Stored items:
(* ===== verification/DnsServer.v ===== *)
(** [core/src/dns/wire.rs] and [core/src/dns/server.rs]: the codec of the fake-IP DNS server and
    the server over the address pool of [FakeIp]. *)

From stdpp Require Import base gmap list numbers.
From S2P Require Import Prelude RustStr NetAddr FakeIp.

Module dns.
Import net.

(** ** The codec *)

Definition TYPE_A : Z := 1.
Definition TYPE_AAAA : Z := 28.
Definition CLASS_IN : Z := 1.
Definition HEADER_LEN : nat := 12.
Definition MAX_NAME_LEN : Z := 255.
Definition MAX_LABEL_LEN : Z := 63.

Inductive DnsError := Truncated | Malformed (what : string) | NameTooLong.

Record Query := mk_query { id : Z; recursion_desired : bool; q_name : bytes; qtype : Z; qclass : Z; question_wire : bytes }.

(** [char::from] of a byte, in UTF-8. *)
Definition latin1 (b : Z) : bytes := if b <? 128 then [b] else [Z.lor 0xC0 (Z.shiftr b 6); Z.lor 0x80 (Z.land b 0x3F)].
Definition label_text (l : bytes) : bytes := mbind (fun b => latin1 (ascii_lower b)) l.
(** [labels.join(".")]. *)
Fixpoint join_dots (ls : list bytes) : bytes := match ls with [] => [] | [l] => l | l :: ls => l ++ 46 :: join_dots ls end.

(** The loop of [read_qname] over the bytes from the current offset on; the labels and the
    bytes after the name.  Each round reads two bytes or more. *)
Fixpoint qname_loop (fuel : nat) (s : bytes) (total : Z) (ls : list bytes) : option (result DnsError (list bytes * bytes)) :=
  match fuel with
  | O => None
  | S fuel =>
      match s with
      | [] => Some (Err Truncated)
      | len :: s =>
          if len =? 0 then Some (Ok (ls, s))
          else if negb (Z.land len 0xC0 =? 0) then Some (Err (Malformed "compression/reserved bits in question name"))
          else if MAX_LABEL_LEN <? len then Some (Err (Malformed "label too long"))
          else if (length s <? Z.to_nat len)%nat then Some (Err Truncated)
          else
            let total := total + len + 1 in
            if MAX_NAME_LEN <? total then Some (Err NameTooLong)
            else qname_loop fuel (drop (Z.to_nat len) s) total (ls ++ [label_text (take (Z.to_nat len) s)])
      end
  end.
Definition read_qname (s : bytes) : option (result DnsError (bytes * bytes)) :=
  let?! (ls, rest) := qname_loop (S (length s)) s 1 [] in Some (Ok (join_dots ls, rest)).

Definition parse_query (buf : bytes) : option (result DnsError Query) :=
  if (length buf <? HEADER_LEN)%nat then Some (Err Truncated)
  else
    let flags0 := default 0 (buf !! 2%nat) in
    if negb (Z.land flags0 0x80 =? 0) then Some (Err (Malformed "QR set (not a query)"))
    else if negb (from_be_bytes (take 2 (drop 4 buf)) =? 1) then Some (Err (Malformed "expected exactly one question"))
    else
      let?! (name, rest) := read_qname (drop HEADER_LEN buf) in
      if (length rest <? 4)%nat then Some (Err Truncated)
      else
        Some (Ok (mk_query (from_be_bytes (take 2 buf)) (negb (Z.land flags0 1 =? 0)) name
          (from_be_bytes (take 2 rest)) (from_be_bytes (take 2 (drop 2 rest)))
          (take (length buf - HEADER_LEN - length rest + 4) (drop HEADER_LEN buf)))).

Definition answer_record (ttl : Z) (ip : IpAddr) : bytes :=
  [0xC0; 0x0C] ++
  match ip with
  | V4 o => to_be_bytes 2 TYPE_A ++ to_be_bytes 2 CLASS_IN ++ to_be_bytes 4 ttl ++ to_be_bytes 2 4 ++ o
  | V6 o => to_be_bytes 2 TYPE_AAAA ++ to_be_bytes 2 CLASS_IN ++ to_be_bytes 4 ttl ++ to_be_bytes 2 16 ++ o
  end.
Definition build_response (q : Query) (answers : list IpAddr) (ttl : Z) : bytes :=
  let ancount := Z.min (Z.of_nat (length answers)) 65535 in
  to_be_bytes 2 (id q) ++ [Z.lor 0x80 (if recursion_desired q then 1 else 0); 0x80] ++ to_be_bytes 2 1 ++ to_be_bytes 2 ancount ++ to_be_bytes 2 0 ++ to_be_bytes 2 0 ++
  question_wire q ++ mbind (answer_record ttl) (take (Z.to_nat ancount) answers).

(** ** The server *)

Record DnsServer := mk_server { pool : fakeip.FakeIpPool; answer_ttl_secs : Z; ad_block : option (bytes -> bool) }.
#[export] Instance DnsServer_eta : Settable DnsServer := fun s => mk_server (pool s) (answer_ttl_secs s) (ad_block s).
Definition shared_pool (ttl cap : Z) : fakeip.FakeIpPool := fakeip.new ttl cap.
Definition server_new (p : fakeip.FakeIpPool) (ttl : Z) : DnsServer := mk_server p ttl None.
Definition with_ad_block (check : bytes -> bool) (s : DnsServer) : DnsServer := s <| ad_block := Some check |>.
Definition recover_domain (ip : IpAddr) (now : Z) (s : DnsServer) : option bytes * DnsServer :=
  let (d, p) := fakeip.recover ip now (pool s) in (d, s <| pool := p |>).

(** [handle], at the time [now]: the outer [option] is fuel, the inner one the response or a
    drop. *)
Definition handle (it : fakeip.Order) (buf : bytes) (now : Z) (s : DnsServer) : option (option bytes * DnsServer) :=
  match parse_query buf with
  | None => None
  | Some (Err _) => Some (None, s)
  | Some (Ok q) =>
      let nodata := (Some (build_response q [] (answer_ttl_secs s)), s) in
      let answer (want_v6 : bool) :=
        if bool_decide (q_name q = []) then nodata
        else if match ad_block s with Some is_blocked => is_blocked (q_name q) | None => false end then nodata
        else
          let (ip, p) := fakeip.allocate it (q_name q) want_v6 now (pool s) in
          (Some (build_response q [ip] (answer_ttl_secs s)), s <| pool := p |>) in
      Some (if (qtype q =? TYPE_A) && (qclass q =? CLASS_IN) then answer false
            else if (qtype q =? TYPE_AAAA) && (qclass q =? CLASS_IN) then answer true
            else nodata)
  end.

» WORK REQUEST
In full and without changes, give the data above once more.

» PROBLEM SOLUTION
(* ===== verification/DnsServer.v ===== *)
(** [core/src/dns/wire.rs] and [core/src/dns/server.rs]: the codec of the fake-IP DNS server and
    the server over the address pool of [FakeIp]. *)

From stdpp Require Import base gmap list numbers.
From S2P Require Import Prelude RustStr NetAddr FakeIp.

Module dns.
Import net.

(** ** The codec *)

Definition TYPE_A : Z := 1.
Definition TYPE_AAAA : Z := 28.
Definition CLASS_IN : Z := 1.
Definition HEADER_LEN : nat := 12.
Definition MAX_NAME_LEN : Z := 255.
Definition MAX_LABEL_LEN : Z := 63.

Inductive DnsError := Truncated | Malformed (what : string) | NameTooLong.

Record Query := mk_query { id : Z; recursion_desired : bool; q_name : bytes; qtype : Z; qclass : Z; question_wire : bytes }.

(** [char::from] of a byte, in UTF-8. *)
Definition latin1 (b : Z) : bytes := if b <? 128 then [b] else [Z.lor 0xC0 (Z.shiftr b 6); Z.lor 0x80 (Z.land b 0x3F)].
Definition label_text (l : bytes) : bytes := mbind (fun b => latin1 (ascii_lower b)) l.
(** [labels.join(".")]. *)
Fixpoint join_dots (ls : list bytes) : bytes := match ls with [] => [] | [l] => l | l :: ls => l ++ 46 :: join_dots ls end.

(** The loop of [read_qname] over the bytes from the current offset on; the labels and the
    bytes after the name.  Each round reads two bytes or more. *)
Fixpoint qname_loop (fuel : nat) (s : bytes) (total : Z) (ls : list bytes) : option (result DnsError (list bytes * bytes)) :=
  match fuel with
  | O => None
  | S fuel =>
      match s with
      | [] => Some (Err Truncated)
      | len :: s =>
          if len =? 0 then Some (Ok (ls, s))
          else if negb (Z.land len 0xC0 =? 0) then Some (Err (Malformed "compression/reserved bits in question name"))
          else if MAX_LABEL_LEN <? len then Some (Err (Malformed "label too long"))
          else if (length s <? Z.to_nat len)%nat then Some (Err Truncated)
          else
            let total := total + len + 1 in
            if MAX_NAME_LEN <? total then Some (Err NameTooLong)
            else qname_loop fuel (drop (Z.to_nat len) s) total (ls ++ [label_text (take (Z.to_nat len) s)])
      end
  end.
Definition read_qname (s : bytes) : option (result DnsError (bytes * bytes)) :=
  let?! (ls, rest) := qname_loop (S (length s)) s 1 [] in Some (Ok (join_dots ls, rest)).

Definition parse_query (buf : bytes) : option (result DnsError Query) :=
  if (length buf <? HEADER_LEN)%nat then Some (Err Truncated)
  else
    let flags0 := default 0 (buf !! 2%nat) in
    if negb (Z.land flags0 0x80 =? 0) then Some (Err (Malformed "QR set (not a query)"))
    else if negb (from_be_bytes (take 2 (drop 4 buf)) =? 1) then Some (Err (Malformed "expected exactly one question"))
    else
      let?! (name, rest) := read_qname (drop HEADER_LEN buf) in
      if (length rest <? 4)%nat then Some (Err Truncated)
      else
        Some (Ok (mk_query (from_be_bytes (take 2 buf)) (negb (Z.land flags0 1 =? 0)) name
          (from_be_bytes (take 2 rest)) (from_be_bytes (take 2 (drop 2 rest)))
          (take (length buf - HEADER_LEN - length rest + 4) (drop HEADER_LEN buf)))).

Definition answer_record (ttl : Z) (ip : IpAddr) : bytes :=
  [0xC0; 0x0C] ++
  match ip with
  | V4 o => to_be_bytes 2 TYPE_A ++ to_be_bytes 2 CLASS_IN ++ to_be_bytes 4 ttl ++ to_be_bytes 2 4 ++ o
  | V6 o => to_be_bytes 2 TYPE_AAAA ++ to_be_bytes 2 CLASS_IN ++ to_be_bytes 4 ttl ++ to_be_bytes 2 16 ++ o
  end.
Definition build_response (q : Query) (answers : list IpAddr) (ttl : Z) : bytes :=
  let ancount := Z.min (Z.of_nat (length answers)) 65535 in
  to_be_bytes 2 (id q) ++ [Z.lor 0x80 (if recursion_desired q then 1 else 0); 0x80] ++ to_be_bytes 2 1 ++ to_be_bytes 2 ancount ++ to_be_bytes 2 0 ++ to_be_bytes 2 0 ++
  question_wire q ++ mbind (answer_record ttl) (take (Z.to_nat ancount) answers).

(** ** The server *)

Record DnsServer := mk_server { pool : fakeip.FakeIpPool; answer_ttl_secs : Z; ad_block : option (bytes -> bool) }.
#[export] Instance DnsServer_eta : Settable DnsServer := fun s => mk_server (pool s) (answer_ttl_secs s) (ad_block s).
Definition shared_pool (ttl cap : Z) : fakeip.FakeIpPool := fakeip.new ttl cap.
Definition server_new (p : fakeip.FakeIpPool) (ttl : Z) : DnsServer := mk_server p ttl None.
Definition with_ad_block (check : bytes -> bool) (s : DnsServer) : DnsServer := s <| ad_block := Some check |>.
Definition recover_domain (ip : IpAddr) (now : Z) (s : DnsServer) : option bytes * DnsServer :=
  let (d, p) := fakeip.recover ip now (pool s) in (d, s <| pool := p |>).

(** [handle], at the time [now]: the outer [option] is fuel, the inner one the response or a
    drop. *)
Definition handle (it : fakeip.Order) (buf : bytes) (now : Z) (s : DnsServer) : option (option bytes * DnsServer) :=
  match parse_query buf with
  | None => None
  | Some (Err _) => Some (None, s)
  | Some (Ok q) =>
      let nodata := (Some (build_response q [] (answer_ttl_secs s)), s) in
      let answer (want_v6 : bool) :=
        if bool_decide (q_name q = []) then nodata
        else if match ad_block s with Some is_blocked => is_blocked (q_name q) | None => false end then nodata
        else
          let (ip, p) := fakeip.allocate it (q_name q) want_v6 now (pool s) in
          (Some (build_response q [ip] (answer_ttl_secs s)), s <| pool := p |>) in
      Some (if (qtype q =? TYPE_A) && (qclass q =? CLASS_IN) then answer false
            else if (qtype q =? TYPE_AAAA) && (qclass q =? CLASS_IN) then answer true
            else nodata)
  end.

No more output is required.